Insurers are accustomed to grouping risk. Industry codes, revenue bands, employee counts, and peer comparisons have long formed the backbone of commercial underwriting models. By clustering businesses that look similar on paper, insurers can price efficiently at scale and manage portfolios with consistency.

That logic is now being tested.

Extreme weather, energy price volatility, regulatory pressure, and supply-chain disruption are no longer isolated events. They are persistent features of today’s risk environment, and they do not affect all companies equally, even when those companies operate in the same industry and size bracket.

To illustrate this, consider Company A and Company B. Both operate in the apparel-related sector. Both generate between £5 million and £20 million in revenue and employ between 50 and 249 people. Under grouping-based underwriting approaches, they would typically be treated as broadly comparable risks.

TDH data adds a deeper layer of insight.

When assessed using TDH’s disclosure-based ESG score, the gap between Company A and Company B is substantial. The overall ESG score represents the average of Environmental, Social, and Governance pillar scores, benchmarked against sector peers with the same revenue and employee profile. On this basis, Company A achieves an overall ESG score of 29.5, while Company B scores just 2.1, despite operating under the same commercial conditions.

 

Category Company A Company B
Environmental 31.94 5.2
Social 27.06 1
Governance 29.63 0

 

This divergence becomes clearer when the underlying pillars are examined.
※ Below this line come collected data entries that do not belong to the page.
(* ===== verification/Packet.v ===== *)
(** * packet-io.c and the header functions of nf-util

    The packet under processing: the bytes of its buffer, the two global
    lengths of packet-io.c and the chunks that nf-util.h records as borrowed.
    The header functions return addresses into the buffer; fields are loads and
    stores at the offsets of the DPDK header structures, in the byte order of
    the (little-endian) machine. *)
From stdpp Require Import base list numbers.
From Stdlib Require Import ZArith Lia.
From S2P Require Import Prelude.
From S2P Require Import Memory.

Record packet := Packet {
  base : Z;
  buf : list Z;
  global_total_length : Z;
  global_read_length : Z;
  chunks_borrowed : list Z
}.

(** ** Bytes *)

Fixpoint put_bytes (b : list Z) (off : Z) (bs : list Z) : option (list Z) :=
  match bs with
  | [] => Some b
  | x :: bs' => b' ← wr b off x; put_bytes b' (off + 1) bs'
  end.

Definition load8 (pk : packet) (a : Z) : option Z := rd (buf pk) (a - base pk).

Definition load16 (pk : packet) (a : Z) : option Z :=
  b0 ← load8 pk a; b1 ← load8 pk (a + 1); Some (b0 + 2 ^ 8 * b1).

Definition load32 (pk : packet) (a : Z) : option Z :=
  w0 ← load16 pk a; w1 ← load16 pk (a + 2); Some (w0 + 2 ^ 16 * w1).

Definition load_bytes (pk : packet) (a : Z) (n : nat) : option (list Z) :=
  mapM (λ i, load8 pk (a + Z.of_nat i)) (seq 0 n).

Definition store_bytes (pk : packet) (a : Z) (bs : list Z) : option packet :=
  b ← put_bytes (buf pk) (a - base pk) bs;
  Some (Packet (base pk) b (global_total_length pk) (global_read_length pk)
          (chunks_borrowed pk)).

Definition bytes16 (v : Z) : list Z := [u8 v; u8 (Z.shiftr v 8)].

Definition bytes32 (v : Z) : list Z := bytes16 v ++ bytes16 (Z.shiftr v 16).

Definition store16 (pk : packet) (a v : Z) : option packet := store_bytes pk a (bytes16 v).

Definition store32 (pk : packet) (a v : Z) : option packet := store_bytes pk a (bytes32 v).

Definition rte_be_to_cpu_16 (x : Z) : Z :=
  Z.lor (Z.shiftl (Z.land x 255) 8) (Z.shiftr x 8).

(** ** packet-io.c *)

Definition packet_state_total_length (pk : packet) (len : Z) : packet :=
  Packet (base pk) (buf pk) len (global_read_length pk) (chunks_borrowed pk).

(** Returns [*chunk]. *)
Definition packet_borrow_next_chunk (pk : packet) (length : Z) : Z * packet :=
  (base pk + global_read_length pk,
   Packet (base pk) (buf pk) (global_total_length pk)
     (u64 (global_read_length pk + length)) (chunks_borrowed pk)).

Definition packet_return_chunk (pk : packet) (chunk : Z) : packet :=
  Packet (base pk) (buf pk) (global_total_length pk) (u32 (chunk - base pk))
    (chunks_borrowed pk).

Definition packet_get_unread_length (pk : packet) : Z :=
  u32 (global_total_length pk - global_read_length pk).

Definition packet_get_chunk_length (pk : packet) (chunk : Z) : Z :=
  u32 (base pk + global_read_length pk - chunk).

(** ** nf-util.h and nf-util.c *)

(** The result of a function that sends a packet to all other devices (nf.h). *)
Definition FLOOD_FRAME : Z := u16 (-1).

Definition MAX_N_CHUNKS : Z := 100.
Definition IP_MIN_SIZE_WORDS : Z := 5.
Definition WORD_SIZE : Z := 4.
Definition SIZEOF_ETHER_HDR : Z := 14.
Definition SIZEOF_IPV4_HDR : Z := 20.
Definition SIZEOF_TCPUDP_HDR : Z := 4.
Definition RTE_ETHER_TYPE_IPV4 : Z := 2048.
Definition IPPROTO_TCP : Z := 6.
Definition IPPROTO_UDP : Z := 17.

(** Fields of the header structures. *)
Definition d_addr_off : Z := 0.
Definition s_addr_off : Z := 6.
Definition ether_type_off : Z := 12.
Definition version_ihl_off : Z := 0.
Definition total_length_off : Z := 2.
Definition next_proto_id_off : Z := 9.
Definition hdr_checksum_off : Z := 10.
Definition src_addr_off : Z := 12.
Definition dst_addr_off : Z := 16.
Definition src_port_off : Z := 0.
Definition dst_port_off : Z := 2.
Definition tcp_cksum_off : Z := 16.
Definition udp_dgram_cksum_off : Z := 6.
(* ===== verification/Nat.v ===== *)
(** * vignat: the network address translator

    nat_flowmanager.c and nat_main.c over the coherent flow table: the flow
    manager functions, the packet handler [nf_process], the contract of
    spec.py on the abstract table, and the refinement between the two. *)
From stdpp Require Import base list gmap numbers sets.
From Stdlib Require Import ZArith Lia.
From S2P Require Import Prelude.
From S2P Require Import Memory.
From S2P Require Import MapImpl.
From S2P Require Import Map.
From S2P Require Import Vector.
From S2P Require Import DChainImpl.
From S2P Require Import DChain.
From S2P Require Import Emap.
From S2P Require Import Expirator.
From S2P Require Import Packet.

(** struct FlowId *)
Record FlowId := MkFlowId {
  src_port : Z;
  dst_port : Z;
  src_ip : Z;
  dst_ip : Z;
  internal_device : Z;
  protocol : Z
}.

#[export] Instance FlowId_eq_dec : EqDecision FlowId.
Proof. solve_decision. Defined.

#[export] Instance FlowId_countable : Countable FlowId.
Proof.
  apply (inj_countable'
    (λ f, (src_port f, dst_port f, src_ip f, dst_ip f, internal_device f, protocol f))
    (λ '(a, b, c, d, e, f), MkFlowId a b c d e f)).
  by intros [].
Defined.

(** struct nf_config *)
Record nf_config := MkConfig {
  wan_device : Z;
  external_addr : Z;
  device_macs : list (list Z);
  endpoint_macs : list (list Z);
  cfg_start_port : Z;
  cfg_expiration_time : Z;
  cfg_max_flows : Z
}.

(** The generated struct State: the flow table and the constants. *)
Record State := MkState {
  flows : emap_objs FlowId;
  max_flows : Z;
  start_port : Z;
  ext_ip : Z;
  nat_device : Z
}.

(** struct FlowManager *)
Record FlowManager := MkManager {
  state : State;
  expiration_time : Z
}.

Definition set_flows (m : FlowManager) (o : emap_objs FlowId) : FlowManager :=
  MkManager (MkState o (max_flows (state m)) (start_port (state m)) (ext_ip (state m))
               (nat_device (state m))) (expiration_time m).

Section nat.
Context `{KeyOps FlowId} `{Checksums}.
Variable pow2 : bool.
(** The generated allocation function of the state. *)
Variable alloc_state : Z → Z → Z → Z → M (option State).
(** Returns the output device, the report, the packet and the state. *)
Definition nf_process (st : State) (masked_p device packet_length now : Z) (pk0 : packet)
    : option (Z * option (Z * Z) * packet * State) :=
  '(rte_ether_header, pk1) ← nf_then_get_rte_ether_header pk0;
  '(rte_ipv4_header, ip_options, pk2) ← nf_then_get_rte_ipv4_header pk1 rte_ether_header;
  if rte_ipv4_header =? NULL then Some (device, None, pk2, st) else
  '(_, st1) ← expire_entries st now;
  if device =? lan_device config then Some (wan_device config, None, pk2, st1)
  else if device =? wan_device config then
    src_addr ← load32 pk2 (rte_ipv4_header + src_addr_off);
    '(report, st2) ← update_buckets st1 masked_p src_addr packet_length now;
    Some (lan_device config, report, pk2, st2)
  else Some (device, None, pk2, st1).

End hhh.

(** ** The contract

    The abstract state has a table of subnets and their buckets for every
    selected prefix length.  Bit [p] of the mask selects prefixes of [p + 1]
    bits. *)

Abbreviation hhh_abs := (list (table ip_addr * list DynamicValue)).

(** The policer's buckets, with the threshold as rate. *)
Definition bucket_config (config : nf_config) (rate : Z) : Pol.nf_config :=
  Pol.MkConfig (lan_device config) (wan_device config) rate (burst config) 0.

(** The selected bits from [i] on. *)
Definition selected (config : nf_config) (i : Z) : list Z :=
  filter (λ p, Z.testbit (subnets_mask config) p = true) (seqZ i (32 - i)).

(** The first [p + 1] bits of an address, in its byte order in memory. *)
Definition subnet_of (src p : Z) : Z :=
  Z.land src (SWAP_ENDIANNESS_32_BIT (2 ^ 32 - 2 ^ (31 - p))).

(** One subnet: whether it has used up its bucket; [None] when there is no room
    for it. *)
Definition hhh_subnet (c : Pol.nf_config) (s : table ip_addr * list DynamicValue) (a : ip_addr)
    (size now : Z) : option (bool * (table ip_addr * list DynamicValue)) :=
  let '(fits, s') := pol_check c s a size now in
  match t_lookup s.1 a with
  | Some _ => Some (negb fits, s')
  | None => if fits then Some (false, s') else None
  end.

(** All selected lengths, shortest first; the report is the longest subnet that
    has used up its bucket, and there is none when a table is full. *)
Fixpoint hhh_walk (c : Pol.nf_config) (ps : list Z) (ss : hhh_abs) (src size now : Z)
    (report : option (Z * Z)) : hhh_abs * option (Z * Z) :=
  match ps, ss with
  | p :: ps', s :: ss' =>
      match hhh_subnet c s (IpAddr (subnet_of src p)) size now with
      | None => (ss, None)
      | Some (captured, s') =>
          let '(rest, r) := hhh_walk c ps' ss' src size now
                              (if captured then Some (subnet_of src p, p + 1) else report) in
          (s' :: rest, r)
      end
  | _, _ => (ss, report)
  end.

Definition hhh_expire (c : Pol.nf_config) (ss : hhh_abs) (now : Z) : hhh_abs :=
  (λ s, (t_expire s.1 (now - tokens_per_second * Pol.burst c / Pol.rate c), s.2)) <$> ss.

(** The source address of a packet, when it is IPv4. *)
Definition ipv4_src (pk : packet) : option Z :=
  if ipv4_ok (buf pk) (global_total_length pk)
  then load32 pk (base pk + 14 + src_addr_off) else None.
Company A demonstrates structured performance across environmental management, workforce and social practices, and governance controls. Company B, by contrast, shows limited evidence across most of these areas, with activity concentrated in only a narrow subset of metrics.

Company Scores by ESG Pillar, The Disruption House (2026)

From an insurance perspective, these are not abstract ESG indicators. They are supplementary risk signals that are added on top of traditional underwriting inputs.

A low overall ESG score reflects gaps in emissions management, energy oversight, governance processes, and social risk controls. These factors increase exposure to regulatory change, energy cost volatility, operational disruption, and reputational events. While they may not replace core underwriting data such as claims history or financials, they provide early warning signals that help explain why losses may emerge or intensify.

Company A’s higher overall ESG score suggests stronger internal controls, clearer accountability, and greater preparedness for transition-related and operational shocks. Used in conjunction with existing underwriting models, these signals help insurers refine pricing assumptions, identify fragile exposures earlier, and strengthen portfolio oversight.

Traditional underwriting models that rely on grouping methods and peer assumptions remain essential. However, on their own, they can miss meaningful differences in how individual companies manage risk. By layering TDH’s ESG and operational risk insights on top of existing frameworks, insurers gain a more complete view of exposure without disrupting established processes.

TDH provides insurers with structured, comparable ESG data on private companies and SMEs, designed to complement existing underwriting approaches. This allows insurers to differentiate risk within the same industry, revenue band, and workforce size, while continuing to rely on the models and expertise they already trust.

The difference between Company A and Company B highlights a simple reality. Risk no longer lives only at sector level. It lives at company level, in the detail. Supplementary insight is what turns that detail into underwriting advantage.